Once again, Old Joseph refused to make his mark on any paperwork. But other chiefs—strangers to the Wallowa Valley in any case—duly signed the treaty and gave away the land.

When Old Joseph died in 1871 his son replaced him as a chief. If Joseph the younger inherited anything from his father, it was the unshakable belief that no one had the right to tell him or his people where or how they might live. Like his father, he refused to acknowledge the “treaties” of 1855 and 1863, and so when white men came to tell him he must now move his people to the newly created Lapwai Reservation, he ignored them. It was a mark of the intelligence of the man, however, that he also attempted to play the white man at his own game. With a sense that he was entitled to the same legal rights as anyone else living under the protection of the President of the United States, Chief Joseph wrote to Ulysses S. Grant asking that he be allowed to continue living on the land of his ancestors. There was support for the Nez Perces among some sections of the white community, too. They, like Chief Joseph, could see the questionable legality of foisting treaties upon a people given no option but to submit. In what must have seemed like a crowning triumph, on June 16, 1873, President Grant ruled that the Wallowa Valley—the Valley of the Winding Waters so beloved by Old Joseph and all his people—belonged to the Nez Perces and was not to be colonized by any whites.
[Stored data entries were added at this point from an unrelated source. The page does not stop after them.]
(* ===== verification/Encryption.v ===== *)
(** * The processor clients

    [backend/src/modules/chat/chat-encryption.service.ts] and
    [backend/src/modules/auth/auth-processing.service.ts]: the TCP exchange with the
    remote processor, the request and response frames, and the operations built on
    them.  A TCP connection is the list of events Node delivers on the socket. *)

From S2P Require Import Prelude JsText Wire Driver Env Store Model Instance.
Open Scope Z_scope.

(** ** The exchange *)

Record RemoteResponse := mkRemoteResponse {
  rr_messageId : Z;
  rr_responseType : Z;
  rr_status : Z;
  rr_payload : jsstring;
}.

Definition parseResponse (b : buffer) : RemoteResponse := {|
  rr_messageId := readUInt32LE 0 b;
  rr_responseType :=
    let t := readUInt32LE 4 b in if t =? 0 then RESPONSE_ACK else t;
  rr_status := readInt32LE 8 b;
  rr_payload := readCString b 76 CHAT_MAX_RESULT;
|}.

(** The variables of the promise's executor; [x_listening] is false once [cleanup]
    has removed the listeners, [x_result] is what the promise settled with, and
    [x_settlements] counts the calls of [resolve] and [reject]. *)
Record Exchange := mkExchange {
  x_chunks : list buffer;
  x_settled : bool;
  x_listening : bool;
  x_result : option (RemoteResponse + Exn);
  x_settlements : nat;
}.

Definition exchange_start : Exchange := mkExchange [] false true None 0.

Definition received (x : Exchange) : nat := length (concat (x_chunks x)).

Definition settle (r : RemoteResponse + Exn) (x : Exchange) : Exchange :=
  mkExchange (x_chunks x) true false
    (match x_result x with Some r0 => Some r0 | None => Some r end) (S (x_settlements x)).

Definition fail (e : Exn) (x : Exchange) : Exchange :=
  if x_settled x then x else settle (inr e) x.

(** The errors the two services reject with. *)
Record ExchangeErrors := mkErrors {
  on_timeout : Exn;
  on_error : Exn;
  on_close : Exn;
}.

Section exchange.
Context (errors : ExchangeErrors).

(** The listeners.  [connect] writes the request, which the [network] has seen. *)
Definition on_event (x : Exchange) (ev : SocketEvent) : Exchange :=
  if negb (x_listening x) then x
  else match ev with
       | Connect => x
       | Data chunk =>
           let x := mkExchange (x_chunks x ++ [chunk]) (x_settled x) (x_listening x)
                      (x_result x) (x_settlements x) in
           if (received x <? CHAT_RESPONSE_SIZE)%nat || x_settled x then x
           else settle (inl (parseResponse (read_at 0 CHAT_RESPONSE_SIZE
                                              (concat (x_chunks x))))) x
       | Timeout => fail (on_timeout errors) x
       | SocketError => fail (on_error errors) x
       | Close =>
           if negb (x_settled x) && (received x <? CHAT_RESPONSE_SIZE)%nat
           then fail (on_close errors) x else x
       end.

Definition run_events (evs : list SocketEvent) : Exchange := foldl on_event exchange_start evs.

Context `{Host}.

Definition exchange (request : buffer) (host : jsstring) (port timeoutMs : number)
    : M World RemoteResponse :=
  match socket_refuses port timeoutMs with
  | Some message => throw (PlainError message)
  | None =>
      n ← tick;
      match x_result (run_events (network n host port timeoutMs request)) with
      | Some (inl r) => mret r
      | Some (inr e) => throw e
      | None => hang
      end
  end.
End exchange.

(** ** [ChatEncryptionService] *)

Record EncryptionContext := mkContext { ctx_senderId : jsstring; ctx_conversationId : jsstring }.

Record StoredContent := mkStored {
  st_content : jsstring;
  st_reverseEncryptionState : ReverseEncryptionState;
  st_decodeErrorCode : option jsstring;
}.

Record DisplayContent := mkDisplay {
  ds_content : jsstring;
  ds_displayState : MessageDisplayState;
  ds_decodeErrorCode : option jsstring;
}.

Definition chat_exchange_errors : ExchangeErrors := {|
  on_timeout := ChatProcessingError (js "REVERSE_ENCRYPTION_TIMEOUT")
    (js "Hết thời gian chờ dịch vụ mã hoá ngược phản hồi");
  on_error := ChatProcessingError (js "REVERSE_ENCRYPTION_CONNECTION_FAILED")
    (js "Không kết nối được tới dịch vụ mã hoá ngược");
  on_close := ChatProcessingError (js "REVERSE_ENCRYPTION_IO_FAILED")
    (js "Kết nối tới dịch vụ mã hoá ngược bị đóng sớm");
|}.

(** [Buffer.alloc] and the three header words of a request. *)
Definition request_header (messageId requestType mode : Z) : option buffer :=
  b ← writeUInt32LE messageId 0 (alloc CHAT_REQUEST_SIZE);
  b ← writeUInt32LE requestType 4 b;
  writeUInt32LE mode 8 b.

Section chat_encryption.
Context `{Host}.

Definition isEnabled : bool := CHAT_REVERSE_ENCRYPTION_ENABLED env.

Definition nextId : M World Z := λ w,
  (Ok (w_chat_next_id w), upd_chat_next_id (λ n, n + 1) w).

Definition buildRequest (mode : Z) (content : jsstring) (context : EncryptionContext)
    : M World buffer :=
  messageId ← nextId;
  b ← or_throw (request_header messageId REQUEST_CHAT_MESSAGE mode) (host_error RangeError);
  let b := writeCString b 12 CHAT_MAX_USERNAME (ctx_senderId context) in
  let b := writeCString b (12 + CHAT_MAX_USERNAME) CHAT_MAX_USERNAME
             (ctx_conversationId context) in
  mret (writeCString b (12 + CHAT_MAX_USERNAME + CHAT_MAX_USERNAME + CHAT_MAX_PASSWORD)
          CHAT_MAX_MESSAGE content).

(** [response.payload || 'processor-error']. *)
Definition failure_detail (payload : jsstring) : jsstring :=
  if truthy payload then payload else js "processor-error".

Definition processRemote (mode : Z) (content : jsstring) (context : EncryptionContext)
    (failureCode failureMessage : jsstring) : M World jsstring :=
  throw_if (negb (truthy (PROCESSOR_REMOTE_HOST env)))
    (ChatProcessingError (js "REVERSE_ENCRYPTION_CONFIG_MISSING")
       (js "Thiếu cấu hình host của remote processor dùng chung")) ;;
  throw_if (num_le (PROCESSOR_REMOTE_PORT env) (num 0))
    (ChatProcessingError (js "REVERSE_ENCRYPTION_CONFIG_INVALID")
       (js "Cấu hình cổng remote processor dùng chung không hợp lệ")) ;;
  request ← buildRequest mode content context;
  response ← exchange chat_exchange_errors request (PROCESSOR_REMOTE_HOST env)
               (PROCESSOR_REMOTE_PORT env) (PROCESSOR_REMOTE_TIMEOUT_MS env);
  throw_if (negb (rr_status response =? STATUS_OK))
    (ChatProcessingError failureCode
       (failureMessage ++ js ": " ++ failure_detail (rr_payload response))) ;;
  mret (rr_payload response).

Definition encryptForStorage (content : jsstring) (context : EncryptionContext)
    : M World StoredContent :=
  if negb isEnabled then mret (mkStored content legacy None)
  else
    payload ← processRemote PROCESS_SUBSTITUTION content context
      (js "REVERSE_ENCRYPTION_UNAVAILABLE") (js "Không thể mã hoá ngược tin nhắn để lưu trữ");
    mret (mkStored payload encrypted None).

Definition decryptForDisplay (content : jsstring) (state : ReverseEncryptionState)
    (context : EncryptionContext) : M World DisplayContent :=
  match state with
  | encrypted =>
      payload ← processRemote PROCESS_SUBSTITUTION_DECRYPT content context
        (js "REVERSE_DECRYPTION_UNAVAILABLE")
        (js "Không thể khôi phục nội dung tin nhắn để hiển thị");
      mret (mkDisplay payload display_ready None)
  | _ => mret (mkDisplay content display_ready None)
  end.
End chat_encryption.

(** ** [AuthProcessingService] *)

Definition auth_exchange_errors : ExchangeErrors := {|
  on_timeout := AuthProcessingError (js "LOCAL_AUTH_SHA1_TIMEOUT")
    (js "Hết thời gian chờ dịch vụ SHA1 cho local auth phản hồi");
  on_error := AuthProcessingError (js "LOCAL_AUTH_SHA1_CONNECTION_FAILED")
    (js "Không kết nối được tới dịch vụ SHA1 cho local auth");
  on_close := AuthProcessingError (js "LOCAL_AUTH_SHA1_IO_FAILED")
    (js "Kết nối tới dịch vụ SHA1 cho local auth bị đóng sớm");
|}.

Section auth_processing.
Context `{Host}.

Definition isLocalAuthEnabled : bool := AUTH_LOCAL_ENABLED env.

Definition auth_nextId : M World Z := λ w,
  (Ok (w_auth_next_id w), upd_auth_next_id (λ n, n + 1) w).

Definition buildSha1Request (email password : jsstring) : M World buffer :=
  messageId ← auth_nextId;
  b ← or_throw (request_header messageId REQUEST_AUTH_LOGIN PROCESS_SHA1)
        (host_error RangeError);
  let b := writeCString b 12 CHAT_MAX_USERNAME email in
  mret (writeCString b (12 + CHAT_MAX_USERNAME + CHAT_MAX_USERNAME) CHAT_MAX_PASSWORD password).

Definition auth_exchange := exchange auth_exchange_errors.

Definition hashPasswordWithSha1 (email password : jsstring) : M World jsstring :=
  throw_if (negb (truthy (PROCESSOR_REMOTE_HOST env)))
    (AuthProcessingError (js "LOCAL_AUTH_SHA1_CONFIG_MISSING")
       (js "Thiếu cấu hình host của remote processor dùng chung")) ;;
  request ← buildSha1Request email password;
  response ← auth_exchange request (PROCESSOR_REMOTE_HOST env)
               (PROCESSOR_REMOTE_PORT env) (PROCESSOR_REMOTE_TIMEOUT_MS env);
  throw_if (negb (rr_status response =? STATUS_OK))
    (AuthProcessingError (js "LOCAL_AUTH_SHA1_UNAVAILABLE")
       (js "Không thể xử lý SHA1 cho local auth: " ++ failure_detail (rr_payload response))) ;;
  mret (rr_payload response).
End auth_processing.

(** ** The clients write nothing but their counters *)

Section clients_inv.
Context `{Host} (I : World → Prop) `{!Stepless I}.

Lemma preserves_exchange errors request host port timeoutMs :
  preserves I (exchange errors request host port timeoutMs).
Proof.
  unfold exchange. destruct (socket_refuses _ _); [apply preserves_throw|].
  apply preserves_bind; [by apply preserves_tick|intros n].
  by destruct (x_result _) as [[]|]; intros w Hw.
Qed.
Betrayal of promises was not, however, a character weakness limited to nameless bureaucrats. Within two years of the executive order, the President decreed the Wallowa Valley open to settlement once more. Now soldiers returned to the land of the Nez Perces to tell Chief Joseph that their time was up and that they must ready themselves and their animals for the journey to the Lapwai Reservation to the north. It was 1877, the year after General George Armstrong Custer’s catastrophe at the Little Bighorn at the hands of Sioux warriors led by Sitting Bull and the legendary
Crazy Horse, and there was no love left for any of the Native Americans.

Tribes the length and breadth of the country were already suffering. The Cheyenne, the Navajo, the Sioux, the Apache, the Arapaho—all of these peoples and more had felt the harsh hand of the US Government and its military.

General Otis Howard was the soldier in charge of clearing the Nez Perces out of the Wallowa Valley, and on arrival at Lapwai he sent messengers to Chief Joseph summoning him to a meeting. Together with his most trusted comrades—his own brother Ollocot, Lean Elk, the prophet Toohoolhoolzote, White Bird and Looking Glass—Chief Joseph rode up to the reservation to try to face down the inevitable. But they arrived at Lapwai as emissaries of a world already living beyond its allotted time. What their opponents called their Manifest Destiny—their apparently divine right to rule the Americas—was just the arrival of the future in a world of the past. Chief Joseph and his men were already ghosts, haunting the living.

The meeting was ill-tempered from the start, and Toohoolhoolzote argued so bitterly with Howard that the General had him arrested and thrown into the guardhouse. He was freed once he was judged to have calmed down, and returned to the Wallowa with Chief Joseph and the others to begin the job of preparing their people for exodus. It was May, and at that time of year the livestock of the Nez Perces, horses and cattle, was scattered over many square miles. En route to Lapwai they would have to cross the Snake River, which was still running deep and fast. Despite these complications, Chief Joseph had his people on the move within a few weeks. He had considered his options and understood all too well that he lacked the numbers of fighting men needed to keep the white soldiers out of the Wallowa by force. Better, he thought, to keep everyone together and safe—and to move out of harm’s way.

He would say later:

…we could not hold our own with the white men. We were like deer. They were like grizzly bears. We had a small country. Their country was large. We were contented to let things remain as the Great Spirit Chief made them. They were not, and would change the rivers and mountains if they did not suit them.